[Collected data]
--------------------------------

(** The functions an artifact must have, by its file name. *)
Definition required_functions (name : string) : list string :=
  if decide (name = "AxelarAmplifierGateway.json") then
    ["epoch"; "signersHashByEpoch"; "owner"; "operator"; "transferOwnership"]
  else if decide (name ∈ ["InterchainTokenService.json"; "InterchainTokenFactory.json";
                          "AxelarGasService.json"]) then
    ["owner"; "implementation"; "transferOwnership"]
  else if decide (name = "Operators.json") then
    ["owner"; "isOperator"; "addOperator"; "transferOwnership"]
  else [].

(** [Path::file_name]. *)
Definition file_name (path : string) : string := default "" (list.last (split_on "/"%char path)).

Definition has_function (abi : list Json) (f : string) : bool :=
  existsb (fun entry => json_eqb (index entry "type") (JStr "function") &&
                        json_eqb (index entry "name") (JStr f)) abi.

Definition validate_artifact_capabilities (path : string) (artifact : Json) : result () :=
  check_all (fun f =>
    ensure_ok (match as_array (index artifact "abi") with
               | Some abi => has_function abi f
               | None => false
               end) "artifact lacks required capability")
    (required_functions (file_name path)).

(** [trim_end_matches('/')]. *)
Fixpoint trim_slashes (s : string) : string :=
  match s with
  | String.EmptyString => ""
  | String.String c s =>
      match trim_slashes s with
      | String.EmptyString => if Ascii.eqb c "/"%char then "" else String.String c ""
      | t => String.String c t
      end
  end.

Definition validate_lcd_override (overridden : option string) (lcd : string) : result () :=
  match overridden with
  | Some url => ensure_ok (bool_decide (trim_slashes url = trim_slashes lcd))
                  "AXELAR_LCD_URL differs from the validated deployment LCD"
  | None => Ok ()
  end.

(** ** Funds *)

Definition evm_keys (st : State) : list (string * option string) :=
  [("deployer", deployer_private_key st); ("gateway", gateway_deployer_private_key st);
   ("gasService", gas_service_deployer_private_key st); ("its", its_deployer_private_key st)].

(** [proposal_deposit_status]: is a proposal still to be submitted, and does
    one hold its deposit; [recorded] are the steps with a journaled
    submission. *)
Fixpoint deposit_status (st : State) (recorded : string -> bool) (l : list Step) (acc : bool * bool)
    : bool * bool :=
  match l with
  | [] => acc
  | submit :: l =>
      match step_kind submit with
      | CosmosTxStep key =>
          match List.find (fun s => bool_decide (step_kind s = CosmosPoll key)) (steps st) with
          | Some wait =>
              let submitted := recorded (step_name submit) || bool_decide (is_Some (proposals st !! key)) in
              deposit_status st recorded l
                (acc.1 || negb submitted,
                 acc.2 || (submitted && bool_decide (step_status wait = Pending)))
          | None => deposit_status st recorded l acc
          end
      | _ => deposit_status st recorded l acc
      end
  end.

Definition proposal_deposit_status (st : State) (recorded : string -> bool) : bool * bool :=
  deposit_status st recorded (steps st) (false, false).

Definition sequential_deposit (outstanding escrowed : bool) (deposit : Z) : Z :=
  if outstanding && negb escrowed then deposit else 0.

(** [funding::pending_rewards]. *)
Definition pending_rewards (st : State) (recorded : bool) : result Z :=
  if recorded || negb (existsb (fun s => bool_decide (step_name s = "AddRewards") &&
                                         bool_decide (step_status s = Pending)) (steps st))
  then Ok 0
  else
    p ← ok_or (hardened_plan st) "missing plan";
    amount ← ok_or (parse_uint 128 (reward_amount p)) "invalid amount";
    ok_or (checked_mul 128 amount 2) "reward amount overflow".

(** [funding::payments_by_account]: an account with several roles pays for
    all of them. *)
Fixpoint add_payments (l : list (string * Z)) (m : gmap string Z) : result (gmap string Z) :=
  match l with
  | [] => Ok m
  | (address, amount) :: l =>
      total ← ok_or (checked_add 128 (default 0 (m !! address)) amount) "funding requirement overflow";
      add_payments l (<[address := total]> m)
  end.

Definition payments_by_account (proposer admin funder : string) (deposit rewards : Z)
    : result (gmap string Z) :=
  add_payments [(proposer, deposit); (admin, 0); (funder, rewards)] ∅.

Section Budgets.
Context `{EvmLib}.

Inductive Sender : Type := EvmSender (a : Address) | CosmosSender (a : string).

(** [preflight::remaining_budget]. *)
Definition remaining_budget (st : State) (on_disk : option Journal) (sender : Sender) : result Z :=
  p ← ok_or (hardened_plan st) "missing plan";
  let text := match sender with CosmosSender _ => cosmos_fee_budget p | EvmSender _ => evm_gas_budget p end in
  budget ← ok_or (parse_uint 128 text) "invalid budget";
  match on_disk with
  | None => Ok budget
  | Some j =>
      reserved ← match sender with
                 | CosmosSender a => fee_liability j a None
                 | EvmSender a => x ← liability j a None; ok_or (checked 128 x) "too large"
                 end;
      ok_or (checked_sub 128 budget reserved) "journal exceeds approved fee budget"
  end.
End Budgets.

(** ** The fingerprint *)

Record FingerprintInputs : Type := mkFingerprintInputs {
  fi_plan : Plan;
  fi_network : Network;
  fi_chain : string;
  fi_identities : gmap string string;
  fi_salt : string;
  fi_its_salt : option string;
  fi_its_proxy_salt : option string;
  fi_chain_config : Json;
  fi_addresses : gmap string string;
  fi_wiring : ProtocolContracts;
  fi_rewards_denom : string;
  fi_artifacts : gmap string B256;
  fi_codes : list string;
  fi_governance : Json
}.

Definition JMap (m : gmap string string) : Json := JObj (prod_map id JStr <$> btree_list m).
Definition JOpt (o : option string) : Json := match o with Some s => JStr s | None => JNull end.
Definition JNums (p : Z * Z) : Json := JArr [JNum p.1; JNum p.2].

Section Fingerprint.
Context `{ConfigLib, EvmLib}.

(** serde's text of a plan. *)
Definition plan_json (p : Plan) : Json :=
  JObj ([ ("evmChainId", JNum (evm_chain_id p));
          ("axelarChainId", JStr (axelar_chain_id p));
          ("gatewayOwner", JStr (address_json (gateway_owner p)));
          ("operatorsOwner", JStr (address_json (operators_owner p)));
          ("gasServiceOwner", JStr (address_json (gas_service_owner p)));
          ("itsOwner", JStr (address_json (its_owner p)));
          ("factoryOwner", JStr (address_json (factory_owner p)));
          ("gatewayOperator", JStr (address_json (gateway_operator p)));
          ("proverAdmin", JStr (plan_prover_admin p)) ]
        ++ match approved_verifiers p with
           | [] => []
           | l => [("approvedVerifiers", JArr (JStr <$> l))]
           end
        ++ [ ("evmGasBudget", JStr (evm_gas_budget p));
             ("cosmosFeeBudget", JStr (cosmos_fee_budget p));
             ("rewardAmount", JStr (reward_amount p));
             ("votingThreshold", JNums (voting_threshold p));
             ("signingThreshold", JNums (signing_threshold p));
             ("blockExpiry", JNum (block_expiry p));
             ("confirmationHeight", JNum (confirmation_height p)) ]).

Definition wiring_json (w : ProtocolContracts) (denom : string) : Json :=
  JObj [ ("wiring", JObj [ ("router", JStr (pt_router w)); ("multisig", JStr (pt_multisig w));
                           ("service_registry", JStr (pt_service_registry w)) ]);
         ("rewards", JObj [("rewards_denom", JStr denom)]) ].

Definition fingerprint_json (i : FingerprintInputs) : Json :=
  JObj ([ ("plan", plan_json (fi_plan i));
          ("network", JStr (NetworkStr.as_str (fi_network i)));
          ("chain", JStr (fi_chain i));
          ("identities", JMap (fi_identities i));
          ("salt", JStr (fi_salt i));
          ("itsSalt", JOpt (fi_its_salt i));
          ("itsProxySalt", JOpt (fi_its_proxy_salt i));
          ("chainName", index (fi_chain_config i) "name");
          ("tokenSymbol", index (fi_chain_config i) "tokenSymbol");
          ("decimals", index (fi_chain_config i) "decimals");
          ("operators", JArr (JStr ∘ address_json <$> axelar_operators (fi_network i)));
          ("protocolAddresses", JMap (fi_addresses i));
          ("wiring", wiring_json (fi_wiring i) (fi_rewards_denom i));
          ("artifacts", JMap (b256_to_string <$> fi_artifacts i));
          ("cosmosCodes", JArr (JStr <$> fi_codes i));
          ("governance", fi_governance i) ]
        ++ (if decide (fi_network i = Mainnet) then
              [("mainnetPolicy", JObj [ ("evmAddresses", JStr "configured-signers-v1");
                                        ("upgradeAdmin", JStr (contract_admin "mainnet")) ])]
            else [])
        ++ [("proposalFlow", JStr "instantiate-register-v1")]).
End Fingerprint.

--------------------------------

◆ EXERCISE BRIEF:
Could you transcribe the entries above word for word, from the line with "if outstanding &&" down to the line with "amount) :: l =>", keeping both?

◆ REPLY TO THE EXERCISE:
  if outstanding && negb escrowed then deposit else 0.

(** [funding::pending_rewards]. *)
Definition pending_rewards (st : State) (recorded : bool) : result Z :=
  if recorded || negb (existsb (fun s => bool_decide (step_name s = "AddRewards") &&
                                         bool_decide (step_status s = Pending)) (steps st))
  then Ok 0
  else
    p ← ok_or (hardened_plan st) "missing plan";
    amount ← ok_or (parse_uint 128 (reward_amount p)) "invalid amount";
    ok_or (checked_mul 128 amount 2) "reward amount overflow".

(** [funding::payments_by_account]: an account with several roles pays for
    all of them. *)
Fixpoint add_payments (l : list (string * Z)) (m : gmap string Z) : result (gmap string Z) :=
  match l with
  | [] => Ok m
  | (address, amount) :: l =>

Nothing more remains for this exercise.